Would you retype every record below exactly as written?
---------- GIVEN ENTRIES ----------
Lemma content_length s : save_ok s -> length (content s) = snd s.
Proof. intros [Hl Hp]. unfold content. rewrite length_take. lia. Qed.

(** [s'] is [s] with [cs] appended. *)
Definition appended (cs : list Z) (s s' : save) : Prop :=
  save_ok s' /\ content s' = content s ++ cs /\ snd s' = (snd s + length cs)%nat.

Lemma appended_nil s : save_ok s -> appended [] s s.
Proof. intros Hs. split_and!; [done|by rewrite app_nil_r|simpl; lia]. Qed.

Lemma appended_trans cs ds s1 s2 s3 :
  appended cs s1 s2 -> appended ds s2 s3 -> appended (cs ++ ds) s1 s3.
Proof.
  intros (_&H1&H2) (H3&H4&H5). split_and!; [done|by rewrite H4, H1, app_assoc|rewrite length_app; lia].
Qed.

Lemma emit_ok c s : save_ok s -> (snd s < LOG_SAVE_SIZE)%nat -> exists s', emit c s = Ok s' /\ appended [c] s s'.
Proof.
  destruct s as [buf pos]. intros [Hl Hp] Hlt. cbn [fst snd] in *. unfold emit.
  rewrite (proj2 (Nat.ltb_lt _ _) Hlt). eexists. split; [done|]. split_and!; cbn [fst snd length].
  - split; cbn [fst snd]; [by rewrite length_insert|lia].
  - unfold content. cbn [fst snd]. rewrite (take_S_r _ _ c) by (apply list_lookup_insert_eq; lia).
    by rewrite take_insert_ge by lia.
  - lia.
Qed.

Lemma emit_all_ok cs s :
  save_ok s -> (snd s + length cs <= LOG_SAVE_SIZE)%nat ->
  exists s', emit_all cs s = Ok s' /\ appended cs s s'.
Proof.
  revert s. induction cs as [|c cs IH]; intros s Hs Hf; cbn [emit_all length] in *.
  { exists s. auto using appended_nil. }
  destruct (emit_ok c s Hs) as (s1&->&Ha); [lia|]. cbn [obind].
  destruct Ha as (Hs1&Hc1&Hp1). cbn [length] in Hp1.
  destruct (IH s1 Hs1) as (s2&->&Ha2); [lia|]. exists s2. split; [done|].
  change (c :: cs) with ([c] ++ cs). by eapply appended_trans.
Qed.

(** A guarded write whose guard leaves room for it. *)
Lemma emit_if_ok room cs s :
  save_ok s -> (length cs <= room + 1)%nat ->
  exists s' cs', emit_if room cs s = Ok s' /\ appended cs' s s' /\
    ((snd s + room < LOG_SAVE_SIZE)%nat -> cs' = cs).
Proof.
  intros Hs Hr. unfold emit_if. destruct (Nat.ltb_spec (snd s + room) LOG_SAVE_SIZE).
  - destruct (emit_all_ok cs s Hs) as (s'&->&?); [lia|]. by exists s', cs.
  - exists s, []. split_and!; [done|by apply appended_nil|lia].
Qed.

Lemma emit_while_ok cs s :
  save_ok s ->
  exists s' cs', emit_while cs s = Ok s' /\ appended cs' s s' /\
    ((snd s + length cs < LOG_SAVE_SIZE)%nat -> cs' = cs).
Proof.
  revert s. induction cs as [|c cs IH]; intros s Hs; cbn [emit_while].
  { exists s, []. split_and!; [done|by apply appended_nil|done]. }
  destruct (Nat.ltb_spec (snd s + 1) LOG_SAVE_SIZE).
  - destruct (emit_ok c s Hs) as (s1&->&Ha); [lia|]. cbn [obind]. pose proof Ha as (Hs1&_&Hp1).
    destruct (IH s1 Hs1) as (s2&cs'&->&Ha2&Hfull). exists s2, (c :: cs'). split_and!; [done| |].
    + change (c :: cs') with ([c] ++ cs'). by eapply appended_trans.
    + cbn [length] in *. intros. f_equal. apply Hfull. lia.
  - exists s, []. split_and!; [done|by apply appended_nil|cbn [length]; lia].
Qed.

(** ** One entry *)

(** The text saved for one retained message. *)
Definition save_line (x : Z * Z * list Z * list Z) : list Z :=
  let '(ts, lv, sub, m) := x in
  decimal (ts / 1000000000) ++ save_frac ts ++ ([32; 91] ++ level_text lv ++ [93; 32])
  ++ sub ++ [58; 32] ++ m ++ [10].

(** A 64-bit time stamp, a subsystem name of at most 16 characters, and a
    message as the ring stores it. *)
Definition item_ok (x : Z * Z * list Z * list Z) : Prop :=
  let '(ts, lv, sub, m) := x in is_u64 ts /\ (length sub <= 16)%nat /\ (length m <= 55)%nat.

Lemma decimal_seconds_length ts : is_u64 ts -> (1 <= length (decimal (ts / 1000000000)) <= 11)%nat.
Proof.
  intros Hts. unfold is_u64 in Hts. unfold decimal. destruct (_ =? 0) eqn:Hz; [cbn [length]; lia|]. breflect.
  rewrite length_rev. split.
  - cbn [digits_rev]. rewrite (proj2 (Z.eqb_neq _ _) Hz). cbn [length]. lia.
  - apply digits_rev_small. change (Z.of_nat 11) with 11. Z.div_mod_to_equations; lia.
Qed.

Lemma level_text_length lv : length (level_text lv) = 5%nat.
Proof. unfold level_text. by repeat case_match. Qed.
----------
RESPONSE »
Lemma content_length s : save_ok s -> length (content s) = snd s.
Proof. intros [Hl Hp]. unfold content. rewrite length_take. lia. Qed.

(** [s'] is [s] with [cs] appended. *)
Definition appended (cs : list Z) (s s' : save) : Prop :=
  save_ok s' /\ content s' = content s ++ cs /\ snd s' = (snd s + length cs)%nat.

Lemma appended_nil s : save_ok s -> appended [] s s.
Proof. intros Hs. split_and!; [done|by rewrite app_nil_r|simpl; lia]. Qed.

Lemma appended_trans cs ds s1 s2 s3 :
  appended cs s1 s2 -> appended ds s2 s3 -> appended (cs ++ ds) s1 s3.
Proof.
  intros (_&H1&H2) (H3&H4&H5). split_and!; [done|by rewrite H4, H1, app_assoc|rewrite length_app; lia].
Qed.

Lemma emit_ok c s : save_ok s -> (snd s < LOG_SAVE_SIZE)%nat -> exists s', emit c s = Ok s' /\ appended [c] s s'.
Proof.
  destruct s as [buf pos]. intros [Hl Hp] Hlt. cbn [fst snd] in *. unfold emit.
  rewrite (proj2 (Nat.ltb_lt _ _) Hlt). eexists. split; [done|]. split_and!; cbn [fst snd length].
  - split; cbn [fst snd]; [by rewrite length_insert|lia].
  - unfold content. cbn [fst snd]. rewrite (take_S_r _ _ c) by (apply list_lookup_insert_eq; lia).
    by rewrite take_insert_ge by lia.
  - lia.
Qed.

Lemma emit_all_ok cs s :
  save_ok s -> (snd s + length cs <= LOG_SAVE_SIZE)%nat ->
  exists s', emit_all cs s = Ok s' /\ appended cs s s'.
Proof.
  revert s. induction cs as [|c cs IH]; intros s Hs Hf; cbn [emit_all length] in *.
  { exists s. auto using appended_nil. }
  destruct (emit_ok c s Hs) as (s1&->&Ha); [lia|]. cbn [obind].
  destruct Ha as (Hs1&Hc1&Hp1). cbn [length] in Hp1.
  destruct (IH s1 Hs1) as (s2&->&Ha2); [lia|]. exists s2. split; [done|].
  change (c :: cs) with ([c] ++ cs). by eapply appended_trans.
Qed.

(** A guarded write whose guard leaves room for it. *)
Lemma emit_if_ok room cs s :
  save_ok s -> (length cs <= room + 1)%nat ->
  exists s' cs', emit_if room cs s = Ok s' /\ appended cs' s s' /\
    ((snd s + room < LOG_SAVE_SIZE)%nat -> cs' = cs).
Proof.
  intros Hs Hr. unfold emit_if. destruct (Nat.ltb_spec (snd s + room) LOG_SAVE_SIZE).
  - destruct (emit_all_ok cs s Hs) as (s'&->&?); [lia|]. by exists s', cs.
  - exists s, []. split_and!; [done|by apply appended_nil|lia].
Qed.

Lemma emit_while_ok cs s :
  save_ok s ->
  exists s' cs', emit_while cs s = Ok s' /\ appended cs' s s' /\
    ((snd s + length cs < LOG_SAVE_SIZE)%nat -> cs' = cs).
Proof.
  revert s. induction cs as [|c cs IH]; intros s Hs; cbn [emit_while].
  { exists s, []. split_and!; [done|by apply appended_nil|done]. }
  destruct (Nat.ltb_spec (snd s + 1) LOG_SAVE_SIZE).
  - destruct (emit_ok c s Hs) as (s1&->&Ha); [lia|]. cbn [obind]. pose proof Ha as (Hs1&_&Hp1).
    destruct (IH s1 Hs1) as (s2&cs'&->&Ha2&Hfull). exists s2, (c :: cs'). split_and!; [done| |].
    + change (c :: cs') with ([c] ++ cs'). by eapply appended_trans.
    + cbn [length] in *. intros. f_equal. apply Hfull. lia.
  - exists s, []. split_and!; [done|by apply appended_nil|cbn [length]; lia].
Qed.

(** ** One entry *)

(** The text saved for one retained message. *)
Definition save_line (x : Z * Z * list Z * list Z) : list Z :=
  let '(ts, lv, sub, m) := x in
  decimal (ts / 1000000000) ++ save_frac ts ++ ([32; 91] ++ level_text lv ++ [93; 32])
  ++ sub ++ [58; 32] ++ m ++ [10].

(** A 64-bit time stamp, a subsystem name of at most 16 characters, and a
    message as the ring stores it. *)
Definition item_ok (x : Z * Z * list Z * list Z) : Prop :=
  let '(ts, lv, sub, m) := x in is_u64 ts /\ (length sub <= 16)%nat /\ (length m <= 55)%nat.

Lemma decimal_seconds_length ts : is_u64 ts -> (1 <= length (decimal (ts / 1000000000)) <= 11)%nat.
Proof.
  intros Hts. unfold is_u64 in Hts. unfold decimal. destruct (_ =? 0) eqn:Hz; [cbn [length]; lia|]. breflect.
  rewrite length_rev. split.
  - cbn [digits_rev]. rewrite (proj2 (Z.eqb_neq _ _) Hz). cbn [length]. lia.
  - apply digits_rev_small. change (Z.of_nat 11) with 11. Z.div_mod_to_equations; lia.
Qed.

Lemma level_text_length lv : length (level_text lv) = 5%nat.
Proof. unfold level_text. by repeat case_match. Qed.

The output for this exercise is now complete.